Barco Climbs as Sales Growth Recovery Allays Cinema Concern

Barco NV, the Belgian maker of digital cinema projectors, rose to a two-month high in Brussels trading as a recovery in second-quarter revenue growth allayed some concerns that slowing cinema sales may hurt profit.

Barco gained for a sixth straight day, adding 3.6 percent to 47.16 euros at 5:40 p.m. on Euronext Brussels. That’s the highest closing price since May 11. Second-quarter sales jumped 17 percent after growth had stalled in the previous three-month period and net income in the six months through June increased 28 percent to 43.5 million euros ($53.4 million).

“An outstanding set of numbers, which comes as a relief after the fairly disappointing first-quarter update,” said Nico Melsens, an analyst at KBC Securities NV in Brussels, as he raised his rating on the shares to buy. “The order book is up 5 percent, showing there’s nothing to worry about in terms of orders.”

Barco introduced displays for surgery rooms and dental radiology and stepped up marketing efforts in emerging markets after shifting some manufacturing to China. Its cinema-projector business, which accounts for about 30 percent of total sales, may have peaked as the value of firm orders won by the company’s entertainment division fell almost 14 percent in the first half.

That division, which also includes projectors for corporate presentations and events, was by far Barco’s most profitable in the period, generating 56 percent of earnings before interest, tax, depreciation and amortization.

Cash Flow

The Kortrijk, Belgium-based company said it generated 29.1 million euros of cash not required for reinvestment in the period and used most of that money for acquisitions, according to its first-half report.

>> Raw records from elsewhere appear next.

(** Services that answer nothing, for requests that do not reach them. *)
Definition no_decoder : JsonDecoder := {|
  ParseMediaType _ := inl EOF; json_tokens _ := []; decode_create _ := inl EOF; decode_transition _ := inl EOF;
  decode_search _ := inl EOF; decode_detail _ := inl EOF
|}.
Definition no_commands : CommandService unit := {| service_Create _ := panic; service_Transition _ := panic |}.
Definition no_reader : HistoryReader unit := {| reader_Find _ := panic |}.
Definition no_health : HealthReader unit := {| health_Readiness := panic; health_Status := panic |}.
Definition one_slot : HTTPConfig := mkHTTPConfig 1024 Second 1.
(** Three requests for one slot: the second comes while the first, which panics, is served. *)
Definition demo_pool : Pool Shared Response :=
  serve_all (GU := plain_unicode) (JD := no_decoder) (CS := no_commands) (HR := no_reader) (HE := no_health) (λ _, id) one_slot tt
    [(Background, GetReadyz); (Background, GetHealthz); (Background, GetHealthz)].
Example demo_answers :
  map (λ t, match t.2 with Threads.Answer r => Some r | _ => None end) (pl_threads (schedule [0; 1; 0; 0; 2; 2; 2]%nat demo_pool))
  = [Some (RespondError (mkPublicError 500 "internal_error" "internal error")); Some tooManyRequests;
     Some (Respond 200 (DataHealth "ok"))].
Proof. by vm_compute. Qed.
Lemma slots_bounded_witness :
  ∃ js, run demo_pool js (schedule [0; 1; 0; 0; 2; 2; 2]%nat demo_pool) ∧ (length js <= 3 * 3)%nat.
Proof.
  destruct (schedule_run [0; 1; 0; 0; 2; 2; 2]%nat demo_pool) as (js & Hr & _). exists js. split; [exact Hr|].
  destruct (slots_bounded (GU := plain_unicode) (JD := no_decoder) (CS := no_commands) (HR := no_reader) (HE := no_health)
    (λ _, id) one_slot tt _ js _ ltac:(done) Hr) as (rs & _ & _ & _ & _ & _ & Hl). exact Hl.
Defined.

It bought JAOtech Ltd., a U.K.-based maker of patient bedside terminals, for 10 million euros and spent an additional 15.2 million euros on the purchase of Sunnyvale, California-based IP Video Systems Inc., which offers decoders, servers and software for Internet-based video streaming.

Any proceeds from future disposals will be deployed to strengthen the four main divisions, Chief Executive Officer Eric Van Zele told analysts on a conference call today.

“Rather than milking Barco for higher levels of profitability, we will become more aggressive in terms of investing in new growth initiatives,” he said. “I wouldn’t expect spectacular Ebit-growth in the second half because that isn’t our intent.”